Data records

------------------------------------------------------------------------

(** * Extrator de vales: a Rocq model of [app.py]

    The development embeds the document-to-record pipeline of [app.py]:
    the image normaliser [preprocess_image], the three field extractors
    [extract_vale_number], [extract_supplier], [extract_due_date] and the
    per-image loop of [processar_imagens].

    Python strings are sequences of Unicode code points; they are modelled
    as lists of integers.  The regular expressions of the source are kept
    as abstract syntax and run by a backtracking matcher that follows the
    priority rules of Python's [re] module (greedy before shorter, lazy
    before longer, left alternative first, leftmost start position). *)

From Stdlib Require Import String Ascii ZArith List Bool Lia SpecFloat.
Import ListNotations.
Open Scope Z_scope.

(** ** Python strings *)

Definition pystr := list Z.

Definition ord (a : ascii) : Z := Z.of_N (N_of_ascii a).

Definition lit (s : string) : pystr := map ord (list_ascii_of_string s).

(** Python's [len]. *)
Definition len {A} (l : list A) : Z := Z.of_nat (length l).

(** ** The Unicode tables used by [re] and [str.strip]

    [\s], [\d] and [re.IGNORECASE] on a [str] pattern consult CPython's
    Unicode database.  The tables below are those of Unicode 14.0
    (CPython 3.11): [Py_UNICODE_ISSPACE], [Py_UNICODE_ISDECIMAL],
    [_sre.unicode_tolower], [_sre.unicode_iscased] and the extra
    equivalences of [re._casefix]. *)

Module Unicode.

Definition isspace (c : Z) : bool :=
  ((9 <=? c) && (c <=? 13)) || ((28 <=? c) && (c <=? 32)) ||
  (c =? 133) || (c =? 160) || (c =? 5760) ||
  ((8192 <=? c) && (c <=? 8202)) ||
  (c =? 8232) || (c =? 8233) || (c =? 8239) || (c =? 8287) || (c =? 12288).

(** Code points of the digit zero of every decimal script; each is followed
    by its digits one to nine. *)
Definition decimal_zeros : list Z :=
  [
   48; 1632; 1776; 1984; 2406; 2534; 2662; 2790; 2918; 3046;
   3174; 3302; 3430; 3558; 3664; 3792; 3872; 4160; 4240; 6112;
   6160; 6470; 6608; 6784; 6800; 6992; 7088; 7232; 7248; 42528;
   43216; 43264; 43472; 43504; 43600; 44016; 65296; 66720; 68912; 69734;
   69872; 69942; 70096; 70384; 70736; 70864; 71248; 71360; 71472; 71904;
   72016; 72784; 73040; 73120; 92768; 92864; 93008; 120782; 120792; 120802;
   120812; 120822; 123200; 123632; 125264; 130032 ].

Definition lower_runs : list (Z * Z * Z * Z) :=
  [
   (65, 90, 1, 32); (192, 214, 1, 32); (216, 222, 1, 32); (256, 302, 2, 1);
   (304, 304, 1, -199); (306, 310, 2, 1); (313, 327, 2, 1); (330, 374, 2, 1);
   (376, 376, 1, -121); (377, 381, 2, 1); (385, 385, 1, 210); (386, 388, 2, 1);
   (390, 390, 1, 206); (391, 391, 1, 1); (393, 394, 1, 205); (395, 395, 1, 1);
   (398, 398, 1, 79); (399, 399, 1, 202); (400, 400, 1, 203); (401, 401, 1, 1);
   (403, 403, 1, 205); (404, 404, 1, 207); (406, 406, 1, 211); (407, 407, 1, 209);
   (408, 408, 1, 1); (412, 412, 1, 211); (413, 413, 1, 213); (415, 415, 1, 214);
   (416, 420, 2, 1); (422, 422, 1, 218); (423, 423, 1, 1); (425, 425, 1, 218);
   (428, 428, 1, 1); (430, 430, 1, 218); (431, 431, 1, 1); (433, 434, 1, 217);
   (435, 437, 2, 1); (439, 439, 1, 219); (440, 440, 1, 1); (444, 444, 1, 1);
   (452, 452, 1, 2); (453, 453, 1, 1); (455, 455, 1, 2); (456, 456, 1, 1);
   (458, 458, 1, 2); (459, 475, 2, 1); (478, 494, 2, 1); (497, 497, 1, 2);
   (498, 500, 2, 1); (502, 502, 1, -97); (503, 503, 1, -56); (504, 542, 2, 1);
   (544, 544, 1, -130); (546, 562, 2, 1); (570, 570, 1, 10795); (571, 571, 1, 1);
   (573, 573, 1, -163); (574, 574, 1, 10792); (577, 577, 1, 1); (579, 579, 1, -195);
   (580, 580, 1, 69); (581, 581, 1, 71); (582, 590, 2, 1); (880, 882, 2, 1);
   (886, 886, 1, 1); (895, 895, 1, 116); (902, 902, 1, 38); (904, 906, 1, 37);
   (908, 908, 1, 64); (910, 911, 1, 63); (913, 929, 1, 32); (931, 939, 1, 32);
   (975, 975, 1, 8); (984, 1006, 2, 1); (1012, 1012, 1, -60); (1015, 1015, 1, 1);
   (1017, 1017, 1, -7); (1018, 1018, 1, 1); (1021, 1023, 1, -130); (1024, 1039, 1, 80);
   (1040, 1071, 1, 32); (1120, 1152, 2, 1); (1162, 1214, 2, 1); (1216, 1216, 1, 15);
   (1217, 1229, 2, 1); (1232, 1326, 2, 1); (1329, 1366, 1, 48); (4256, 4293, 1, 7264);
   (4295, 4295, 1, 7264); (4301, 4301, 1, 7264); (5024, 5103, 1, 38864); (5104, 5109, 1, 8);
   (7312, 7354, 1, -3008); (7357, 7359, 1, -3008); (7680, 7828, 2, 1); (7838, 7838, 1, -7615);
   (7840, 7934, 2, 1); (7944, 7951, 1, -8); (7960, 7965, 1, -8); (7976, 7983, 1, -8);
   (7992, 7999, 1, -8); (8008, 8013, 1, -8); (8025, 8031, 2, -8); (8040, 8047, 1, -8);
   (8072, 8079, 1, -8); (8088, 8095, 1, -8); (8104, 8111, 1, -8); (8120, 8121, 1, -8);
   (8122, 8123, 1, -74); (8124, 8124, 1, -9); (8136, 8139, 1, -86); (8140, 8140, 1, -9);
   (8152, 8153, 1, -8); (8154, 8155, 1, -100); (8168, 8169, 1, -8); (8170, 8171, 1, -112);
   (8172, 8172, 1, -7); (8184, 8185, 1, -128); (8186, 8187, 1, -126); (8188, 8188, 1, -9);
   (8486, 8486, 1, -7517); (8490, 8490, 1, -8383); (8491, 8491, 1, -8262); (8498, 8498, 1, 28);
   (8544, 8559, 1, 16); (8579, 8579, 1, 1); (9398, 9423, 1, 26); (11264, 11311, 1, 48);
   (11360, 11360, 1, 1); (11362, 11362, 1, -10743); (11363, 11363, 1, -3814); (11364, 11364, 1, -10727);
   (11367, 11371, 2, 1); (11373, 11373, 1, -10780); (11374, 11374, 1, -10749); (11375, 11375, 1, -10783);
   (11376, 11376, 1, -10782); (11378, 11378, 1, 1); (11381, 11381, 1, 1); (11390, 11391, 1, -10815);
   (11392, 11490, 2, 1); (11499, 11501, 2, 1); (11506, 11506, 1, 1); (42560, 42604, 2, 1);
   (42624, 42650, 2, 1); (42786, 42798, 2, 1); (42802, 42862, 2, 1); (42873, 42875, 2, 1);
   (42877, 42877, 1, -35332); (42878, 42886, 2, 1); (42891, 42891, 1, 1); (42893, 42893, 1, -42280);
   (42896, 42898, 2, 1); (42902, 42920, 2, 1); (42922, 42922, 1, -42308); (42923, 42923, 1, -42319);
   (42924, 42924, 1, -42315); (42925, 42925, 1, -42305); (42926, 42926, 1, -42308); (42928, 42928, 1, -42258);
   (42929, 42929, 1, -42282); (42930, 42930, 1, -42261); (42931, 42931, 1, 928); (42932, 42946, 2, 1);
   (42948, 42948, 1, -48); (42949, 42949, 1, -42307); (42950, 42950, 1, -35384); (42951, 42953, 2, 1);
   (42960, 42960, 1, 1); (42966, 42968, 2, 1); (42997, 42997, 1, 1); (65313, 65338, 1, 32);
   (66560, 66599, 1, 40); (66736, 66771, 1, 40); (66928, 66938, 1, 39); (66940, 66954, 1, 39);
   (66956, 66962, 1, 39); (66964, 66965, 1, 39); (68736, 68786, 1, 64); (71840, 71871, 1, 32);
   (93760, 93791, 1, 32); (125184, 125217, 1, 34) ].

------------------------------------------------------------------------

Your goal
Only the lines from the first line of the records through the line containing "72016; 72784; 73040;" should be repeated, exactly as they appear.

Solution below
(** * Extrator de vales: a Rocq model of [app.py]

    The development embeds the document-to-record pipeline of [app.py]:
    the image normaliser [preprocess_image], the three field extractors
    [extract_vale_number], [extract_supplier], [extract_due_date] and the
    per-image loop of [processar_imagens].

    Python strings are sequences of Unicode code points; they are modelled
    as lists of integers.  The regular expressions of the source are kept
    as abstract syntax and run by a backtracking matcher that follows the
    priority rules of Python's [re] module (greedy before shorter, lazy
    before longer, left alternative first, leftmost start position). *)

From Stdlib Require Import String Ascii ZArith List Bool Lia SpecFloat.
Import ListNotations.
Open Scope Z_scope.

(** ** Python strings *)

Definition pystr := list Z.

Definition ord (a : ascii) : Z := Z.of_N (N_of_ascii a).

Definition lit (s : string) : pystr := map ord (list_ascii_of_string s).

(** Python's [len]. *)
Definition len {A} (l : list A) : Z := Z.of_nat (length l).

(** ** The Unicode tables used by [re] and [str.strip]

    [\s], [\d] and [re.IGNORECASE] on a [str] pattern consult CPython's
    Unicode database.  The tables below are those of Unicode 14.0
    (CPython 3.11): [Py_UNICODE_ISSPACE], [Py_UNICODE_ISDECIMAL],
    [_sre.unicode_tolower], [_sre.unicode_iscased] and the extra
    equivalences of [re._casefix]. *)

Module Unicode.

Definition isspace (c : Z) : bool :=
  ((9 <=? c) && (c <=? 13)) || ((28 <=? c) && (c <=? 32)) ||
  (c =? 133) || (c =? 160) || (c =? 5760) ||
  ((8192 <=? c) && (c <=? 8202)) ||
  (c =? 8232) || (c =? 8233) || (c =? 8239) || (c =? 8287) || (c =? 12288).

(** Code points of the digit zero of every decimal script; each is followed
    by its digits one to nine. *)
Definition decimal_zeros : list Z :=
  [
   48; 1632; 1776; 1984; 2406; 2534; 2662; 2790; 2918; 3046;
   3174; 3302; 3430; 3558; 3664; 3792; 3872; 4160; 4240; 6112;
   6160; 6470; 6608; 6784; 6800; 6992; 7088; 7232; 7248; 42528;
   43216; 43264; 43472; 43504; 43600; 44016; 65296; 66720; 68912; 69734;
   69872; 69942; 70096; 70384; 70736; 70864; 71248; 71360; 71472; 71904;
   72016; 72784; 73040; 73120; 92768; 92864; 93008; 120782; 120792; 120802;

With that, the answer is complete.